_WHAT TO DO:_
In the listing that follows, the lines starting at the one containing "assert (Ni : forall w, node_in (n" and ending at the one containing "[<- |I]); [left;" are to be returned exactly, both boundary lines included, and no others.

_GIVEN RECORDS:_

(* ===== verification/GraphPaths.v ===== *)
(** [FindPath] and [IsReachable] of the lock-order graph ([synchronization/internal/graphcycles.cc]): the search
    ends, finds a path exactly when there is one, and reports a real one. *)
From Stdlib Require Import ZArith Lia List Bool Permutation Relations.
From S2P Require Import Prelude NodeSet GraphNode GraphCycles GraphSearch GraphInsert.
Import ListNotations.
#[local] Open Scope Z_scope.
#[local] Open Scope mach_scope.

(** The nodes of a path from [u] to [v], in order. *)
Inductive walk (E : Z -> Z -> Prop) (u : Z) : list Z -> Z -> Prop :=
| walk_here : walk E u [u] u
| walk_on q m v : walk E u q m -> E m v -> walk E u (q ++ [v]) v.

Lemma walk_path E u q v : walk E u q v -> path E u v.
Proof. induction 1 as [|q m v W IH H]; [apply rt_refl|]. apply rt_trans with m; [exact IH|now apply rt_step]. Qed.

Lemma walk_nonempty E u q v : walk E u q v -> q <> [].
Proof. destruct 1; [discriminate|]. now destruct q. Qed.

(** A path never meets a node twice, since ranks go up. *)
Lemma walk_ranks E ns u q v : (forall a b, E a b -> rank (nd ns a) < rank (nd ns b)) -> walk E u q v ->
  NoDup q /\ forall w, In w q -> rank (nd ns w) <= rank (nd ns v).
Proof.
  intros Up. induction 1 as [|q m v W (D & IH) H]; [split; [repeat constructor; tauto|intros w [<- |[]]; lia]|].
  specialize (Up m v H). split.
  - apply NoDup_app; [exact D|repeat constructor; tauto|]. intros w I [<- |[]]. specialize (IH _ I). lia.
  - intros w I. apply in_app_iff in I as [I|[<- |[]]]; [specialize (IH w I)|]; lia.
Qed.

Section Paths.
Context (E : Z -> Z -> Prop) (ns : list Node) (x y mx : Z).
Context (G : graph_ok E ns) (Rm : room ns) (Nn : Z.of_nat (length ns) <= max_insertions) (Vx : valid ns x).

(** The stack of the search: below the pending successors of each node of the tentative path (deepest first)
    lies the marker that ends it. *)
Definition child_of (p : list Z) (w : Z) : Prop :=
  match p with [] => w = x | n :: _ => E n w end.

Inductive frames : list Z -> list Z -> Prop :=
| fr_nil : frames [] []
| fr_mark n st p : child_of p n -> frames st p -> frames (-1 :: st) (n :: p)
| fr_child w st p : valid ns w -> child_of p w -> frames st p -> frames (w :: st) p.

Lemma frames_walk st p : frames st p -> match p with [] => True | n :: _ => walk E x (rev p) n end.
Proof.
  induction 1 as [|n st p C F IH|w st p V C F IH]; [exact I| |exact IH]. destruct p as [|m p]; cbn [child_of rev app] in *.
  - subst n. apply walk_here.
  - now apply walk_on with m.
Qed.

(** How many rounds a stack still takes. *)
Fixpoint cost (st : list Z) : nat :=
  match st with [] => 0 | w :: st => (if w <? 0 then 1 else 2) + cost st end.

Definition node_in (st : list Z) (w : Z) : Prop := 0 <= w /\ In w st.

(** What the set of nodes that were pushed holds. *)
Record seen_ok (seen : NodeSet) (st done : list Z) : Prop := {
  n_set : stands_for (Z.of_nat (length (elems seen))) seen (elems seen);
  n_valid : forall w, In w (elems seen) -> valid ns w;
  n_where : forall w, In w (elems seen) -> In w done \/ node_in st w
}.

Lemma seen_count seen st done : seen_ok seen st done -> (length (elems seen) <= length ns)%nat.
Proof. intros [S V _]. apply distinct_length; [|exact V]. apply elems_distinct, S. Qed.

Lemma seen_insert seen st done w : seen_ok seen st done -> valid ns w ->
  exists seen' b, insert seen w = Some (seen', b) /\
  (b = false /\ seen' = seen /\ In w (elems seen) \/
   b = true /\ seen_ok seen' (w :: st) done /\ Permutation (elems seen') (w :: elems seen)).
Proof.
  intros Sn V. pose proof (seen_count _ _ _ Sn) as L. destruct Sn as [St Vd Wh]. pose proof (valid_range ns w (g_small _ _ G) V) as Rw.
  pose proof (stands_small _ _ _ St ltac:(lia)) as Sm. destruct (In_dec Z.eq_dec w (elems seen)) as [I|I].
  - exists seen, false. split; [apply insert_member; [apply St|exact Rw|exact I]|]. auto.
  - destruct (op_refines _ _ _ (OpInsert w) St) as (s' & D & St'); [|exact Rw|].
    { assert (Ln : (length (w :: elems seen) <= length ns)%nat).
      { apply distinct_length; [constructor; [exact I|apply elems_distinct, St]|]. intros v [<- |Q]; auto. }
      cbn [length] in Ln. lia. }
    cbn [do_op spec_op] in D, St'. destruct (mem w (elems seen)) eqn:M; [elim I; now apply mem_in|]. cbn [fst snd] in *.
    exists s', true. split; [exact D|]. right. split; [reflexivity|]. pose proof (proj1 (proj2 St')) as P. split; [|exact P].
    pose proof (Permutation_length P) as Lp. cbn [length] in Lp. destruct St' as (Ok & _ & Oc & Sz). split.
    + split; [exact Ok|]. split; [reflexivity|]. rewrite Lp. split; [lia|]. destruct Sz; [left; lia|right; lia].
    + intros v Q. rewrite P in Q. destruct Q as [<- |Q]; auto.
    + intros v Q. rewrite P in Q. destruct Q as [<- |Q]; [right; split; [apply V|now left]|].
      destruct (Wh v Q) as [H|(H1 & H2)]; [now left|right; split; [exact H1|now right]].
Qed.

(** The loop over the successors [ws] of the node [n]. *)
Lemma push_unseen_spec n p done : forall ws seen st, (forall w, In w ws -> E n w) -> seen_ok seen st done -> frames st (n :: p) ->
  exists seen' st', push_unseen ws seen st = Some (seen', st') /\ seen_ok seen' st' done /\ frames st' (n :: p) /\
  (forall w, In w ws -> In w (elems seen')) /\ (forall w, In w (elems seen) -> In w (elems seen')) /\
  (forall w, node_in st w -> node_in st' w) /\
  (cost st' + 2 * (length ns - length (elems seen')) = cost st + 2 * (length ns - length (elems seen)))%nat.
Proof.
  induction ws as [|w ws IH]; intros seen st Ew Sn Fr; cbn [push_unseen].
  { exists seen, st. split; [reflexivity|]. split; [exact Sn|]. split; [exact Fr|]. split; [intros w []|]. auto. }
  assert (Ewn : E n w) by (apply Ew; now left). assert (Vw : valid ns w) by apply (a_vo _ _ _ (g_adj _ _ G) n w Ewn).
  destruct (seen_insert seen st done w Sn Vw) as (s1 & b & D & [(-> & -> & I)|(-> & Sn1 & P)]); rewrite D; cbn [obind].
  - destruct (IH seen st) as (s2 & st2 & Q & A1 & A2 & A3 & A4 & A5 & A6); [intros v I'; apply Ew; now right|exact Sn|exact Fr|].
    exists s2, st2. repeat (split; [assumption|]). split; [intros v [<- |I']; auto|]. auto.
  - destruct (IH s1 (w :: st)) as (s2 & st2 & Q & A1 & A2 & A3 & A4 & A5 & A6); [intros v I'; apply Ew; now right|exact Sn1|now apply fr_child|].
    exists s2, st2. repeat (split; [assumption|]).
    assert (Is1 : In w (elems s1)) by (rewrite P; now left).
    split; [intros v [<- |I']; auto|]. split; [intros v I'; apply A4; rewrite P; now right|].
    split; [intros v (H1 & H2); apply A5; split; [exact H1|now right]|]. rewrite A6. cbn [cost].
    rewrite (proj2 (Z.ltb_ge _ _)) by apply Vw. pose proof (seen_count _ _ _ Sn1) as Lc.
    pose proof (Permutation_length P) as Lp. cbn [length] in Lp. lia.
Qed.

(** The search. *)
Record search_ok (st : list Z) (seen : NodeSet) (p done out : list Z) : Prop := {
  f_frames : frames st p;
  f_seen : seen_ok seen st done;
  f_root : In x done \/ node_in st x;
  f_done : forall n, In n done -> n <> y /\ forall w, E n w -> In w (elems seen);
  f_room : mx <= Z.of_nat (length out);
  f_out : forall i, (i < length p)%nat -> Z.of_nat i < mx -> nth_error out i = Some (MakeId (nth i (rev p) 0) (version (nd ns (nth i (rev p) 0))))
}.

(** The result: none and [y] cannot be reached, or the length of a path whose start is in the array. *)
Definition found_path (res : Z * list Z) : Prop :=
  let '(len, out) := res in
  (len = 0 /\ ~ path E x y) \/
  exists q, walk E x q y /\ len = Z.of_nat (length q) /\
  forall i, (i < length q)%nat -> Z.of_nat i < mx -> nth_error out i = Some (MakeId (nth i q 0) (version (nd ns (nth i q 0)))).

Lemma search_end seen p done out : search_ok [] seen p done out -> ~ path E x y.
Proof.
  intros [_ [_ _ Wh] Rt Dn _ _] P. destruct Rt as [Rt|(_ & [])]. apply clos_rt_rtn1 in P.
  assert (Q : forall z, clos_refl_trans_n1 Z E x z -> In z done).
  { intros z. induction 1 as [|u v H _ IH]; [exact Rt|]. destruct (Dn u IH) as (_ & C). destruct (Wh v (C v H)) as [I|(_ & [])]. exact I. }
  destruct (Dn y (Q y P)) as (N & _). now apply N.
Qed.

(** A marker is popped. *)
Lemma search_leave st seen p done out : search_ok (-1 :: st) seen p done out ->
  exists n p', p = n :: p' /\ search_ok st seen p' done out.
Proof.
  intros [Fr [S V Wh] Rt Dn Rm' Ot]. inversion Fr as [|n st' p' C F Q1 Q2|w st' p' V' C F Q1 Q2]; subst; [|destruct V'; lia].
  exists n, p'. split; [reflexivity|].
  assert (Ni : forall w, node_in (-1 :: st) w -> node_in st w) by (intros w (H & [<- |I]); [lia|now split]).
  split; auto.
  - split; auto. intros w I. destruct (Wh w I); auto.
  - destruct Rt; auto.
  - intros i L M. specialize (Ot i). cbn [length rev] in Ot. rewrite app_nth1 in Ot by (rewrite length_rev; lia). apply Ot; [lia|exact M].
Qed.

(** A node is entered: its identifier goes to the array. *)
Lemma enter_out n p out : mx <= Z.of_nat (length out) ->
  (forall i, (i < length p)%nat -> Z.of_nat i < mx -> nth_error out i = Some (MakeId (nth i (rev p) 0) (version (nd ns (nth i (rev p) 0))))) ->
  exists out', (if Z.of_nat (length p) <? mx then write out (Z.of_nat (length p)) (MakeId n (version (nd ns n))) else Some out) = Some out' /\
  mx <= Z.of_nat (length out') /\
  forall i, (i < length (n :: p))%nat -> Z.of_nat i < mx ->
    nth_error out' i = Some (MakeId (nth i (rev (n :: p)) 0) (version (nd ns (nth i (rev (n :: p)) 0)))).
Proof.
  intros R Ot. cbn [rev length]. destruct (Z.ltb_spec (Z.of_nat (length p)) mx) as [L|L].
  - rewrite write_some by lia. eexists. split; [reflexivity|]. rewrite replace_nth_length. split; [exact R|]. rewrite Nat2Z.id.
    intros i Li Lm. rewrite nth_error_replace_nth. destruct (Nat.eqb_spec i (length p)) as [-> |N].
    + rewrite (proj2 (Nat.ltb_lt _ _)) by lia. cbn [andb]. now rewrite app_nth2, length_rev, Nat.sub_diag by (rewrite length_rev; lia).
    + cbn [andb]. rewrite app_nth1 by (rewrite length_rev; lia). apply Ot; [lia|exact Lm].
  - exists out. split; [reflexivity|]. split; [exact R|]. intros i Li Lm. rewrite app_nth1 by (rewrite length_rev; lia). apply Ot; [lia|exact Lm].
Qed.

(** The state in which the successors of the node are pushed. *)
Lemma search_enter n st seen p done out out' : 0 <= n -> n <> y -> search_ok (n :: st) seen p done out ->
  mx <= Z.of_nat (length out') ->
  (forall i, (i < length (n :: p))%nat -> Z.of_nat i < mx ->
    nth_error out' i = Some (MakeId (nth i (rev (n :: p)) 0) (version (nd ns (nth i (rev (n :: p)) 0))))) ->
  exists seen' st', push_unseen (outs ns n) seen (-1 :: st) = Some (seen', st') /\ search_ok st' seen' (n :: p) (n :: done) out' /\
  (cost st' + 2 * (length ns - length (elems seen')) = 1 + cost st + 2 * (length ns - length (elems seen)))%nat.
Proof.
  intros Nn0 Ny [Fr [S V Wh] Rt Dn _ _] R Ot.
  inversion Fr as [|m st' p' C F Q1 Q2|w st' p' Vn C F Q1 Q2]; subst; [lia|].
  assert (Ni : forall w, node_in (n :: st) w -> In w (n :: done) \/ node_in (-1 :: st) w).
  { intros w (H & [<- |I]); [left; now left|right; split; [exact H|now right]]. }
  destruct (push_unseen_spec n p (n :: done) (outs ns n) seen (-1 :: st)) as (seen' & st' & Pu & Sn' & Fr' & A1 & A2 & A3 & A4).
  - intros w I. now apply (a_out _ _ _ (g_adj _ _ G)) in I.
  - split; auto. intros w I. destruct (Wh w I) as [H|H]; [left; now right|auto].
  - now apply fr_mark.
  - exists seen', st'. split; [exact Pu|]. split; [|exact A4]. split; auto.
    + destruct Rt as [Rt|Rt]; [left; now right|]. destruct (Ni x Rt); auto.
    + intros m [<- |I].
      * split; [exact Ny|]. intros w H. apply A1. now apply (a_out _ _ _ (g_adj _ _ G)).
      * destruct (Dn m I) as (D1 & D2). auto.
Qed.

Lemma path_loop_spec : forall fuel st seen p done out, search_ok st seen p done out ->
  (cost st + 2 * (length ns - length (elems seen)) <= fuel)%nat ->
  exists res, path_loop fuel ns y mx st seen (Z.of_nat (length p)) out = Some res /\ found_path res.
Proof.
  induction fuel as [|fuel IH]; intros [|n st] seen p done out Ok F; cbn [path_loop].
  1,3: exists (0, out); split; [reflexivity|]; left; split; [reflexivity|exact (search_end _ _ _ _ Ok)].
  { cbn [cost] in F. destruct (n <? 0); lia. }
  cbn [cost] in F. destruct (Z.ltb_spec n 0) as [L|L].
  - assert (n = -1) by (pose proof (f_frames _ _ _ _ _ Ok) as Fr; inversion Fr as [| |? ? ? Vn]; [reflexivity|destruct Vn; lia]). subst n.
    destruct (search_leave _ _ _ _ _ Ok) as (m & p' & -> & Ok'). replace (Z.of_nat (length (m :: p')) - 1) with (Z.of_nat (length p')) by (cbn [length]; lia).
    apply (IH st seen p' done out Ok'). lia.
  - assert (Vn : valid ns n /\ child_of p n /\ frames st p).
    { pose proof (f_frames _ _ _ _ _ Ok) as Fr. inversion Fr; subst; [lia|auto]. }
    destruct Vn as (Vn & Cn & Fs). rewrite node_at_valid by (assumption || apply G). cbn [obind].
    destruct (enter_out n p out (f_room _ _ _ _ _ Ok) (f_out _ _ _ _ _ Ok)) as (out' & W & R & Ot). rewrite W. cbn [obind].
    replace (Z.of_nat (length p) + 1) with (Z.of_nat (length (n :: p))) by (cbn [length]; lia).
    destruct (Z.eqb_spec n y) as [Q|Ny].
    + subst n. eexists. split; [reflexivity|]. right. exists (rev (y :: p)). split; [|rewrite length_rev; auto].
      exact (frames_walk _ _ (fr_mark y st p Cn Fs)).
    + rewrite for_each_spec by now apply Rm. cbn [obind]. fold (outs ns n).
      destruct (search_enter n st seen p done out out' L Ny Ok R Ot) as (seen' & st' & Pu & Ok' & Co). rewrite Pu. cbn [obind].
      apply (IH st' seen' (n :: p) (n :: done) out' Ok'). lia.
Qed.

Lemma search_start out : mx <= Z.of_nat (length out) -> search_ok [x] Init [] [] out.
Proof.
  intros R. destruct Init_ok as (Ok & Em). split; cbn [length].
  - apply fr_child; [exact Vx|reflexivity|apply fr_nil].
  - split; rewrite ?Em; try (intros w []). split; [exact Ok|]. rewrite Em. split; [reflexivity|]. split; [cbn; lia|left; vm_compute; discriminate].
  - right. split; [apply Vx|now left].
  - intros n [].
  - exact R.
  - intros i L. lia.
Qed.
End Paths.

...

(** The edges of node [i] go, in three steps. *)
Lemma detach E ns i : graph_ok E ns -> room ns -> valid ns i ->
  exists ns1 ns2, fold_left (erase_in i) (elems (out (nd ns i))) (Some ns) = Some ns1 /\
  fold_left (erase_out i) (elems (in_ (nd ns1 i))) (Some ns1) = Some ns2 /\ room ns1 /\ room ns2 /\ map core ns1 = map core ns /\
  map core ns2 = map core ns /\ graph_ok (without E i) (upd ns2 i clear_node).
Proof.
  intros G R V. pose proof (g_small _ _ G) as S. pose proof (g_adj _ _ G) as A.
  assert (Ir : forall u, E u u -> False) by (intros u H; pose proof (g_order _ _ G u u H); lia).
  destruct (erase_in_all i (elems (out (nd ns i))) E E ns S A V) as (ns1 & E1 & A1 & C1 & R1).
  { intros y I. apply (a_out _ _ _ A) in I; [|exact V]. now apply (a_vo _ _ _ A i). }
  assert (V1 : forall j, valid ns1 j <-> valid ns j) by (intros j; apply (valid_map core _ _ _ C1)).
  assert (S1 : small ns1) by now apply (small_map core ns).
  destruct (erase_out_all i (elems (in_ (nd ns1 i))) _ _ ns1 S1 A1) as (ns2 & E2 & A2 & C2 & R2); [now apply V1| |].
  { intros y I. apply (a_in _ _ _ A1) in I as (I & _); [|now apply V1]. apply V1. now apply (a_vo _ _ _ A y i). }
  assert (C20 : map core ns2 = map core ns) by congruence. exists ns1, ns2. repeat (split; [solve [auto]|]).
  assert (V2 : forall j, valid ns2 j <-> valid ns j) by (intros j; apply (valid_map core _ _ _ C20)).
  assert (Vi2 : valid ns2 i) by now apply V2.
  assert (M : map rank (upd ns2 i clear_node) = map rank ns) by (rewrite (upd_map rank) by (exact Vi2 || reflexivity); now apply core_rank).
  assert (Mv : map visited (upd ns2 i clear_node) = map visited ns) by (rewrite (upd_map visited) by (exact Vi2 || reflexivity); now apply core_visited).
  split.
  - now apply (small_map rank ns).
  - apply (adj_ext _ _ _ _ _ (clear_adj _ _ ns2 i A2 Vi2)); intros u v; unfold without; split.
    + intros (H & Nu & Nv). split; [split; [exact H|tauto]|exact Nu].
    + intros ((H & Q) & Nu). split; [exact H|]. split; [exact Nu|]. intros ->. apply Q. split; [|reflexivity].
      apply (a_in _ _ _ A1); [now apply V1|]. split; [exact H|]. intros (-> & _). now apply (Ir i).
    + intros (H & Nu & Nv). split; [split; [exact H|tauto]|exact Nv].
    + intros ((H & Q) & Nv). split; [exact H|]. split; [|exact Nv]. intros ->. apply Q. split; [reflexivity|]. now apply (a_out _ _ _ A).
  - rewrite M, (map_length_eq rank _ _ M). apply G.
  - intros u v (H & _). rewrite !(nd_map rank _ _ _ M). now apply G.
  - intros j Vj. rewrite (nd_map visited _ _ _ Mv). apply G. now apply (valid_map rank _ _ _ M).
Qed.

_ANSWER TO THE EXERCISE:_
  assert (Ni : forall w, node_in (n :: st) w -> In w (n :: done) \/ node_in (-1 :: st) w).
  { intros w (H & [<- |I]); [left; now left|right; split; [exact H|now right]]. }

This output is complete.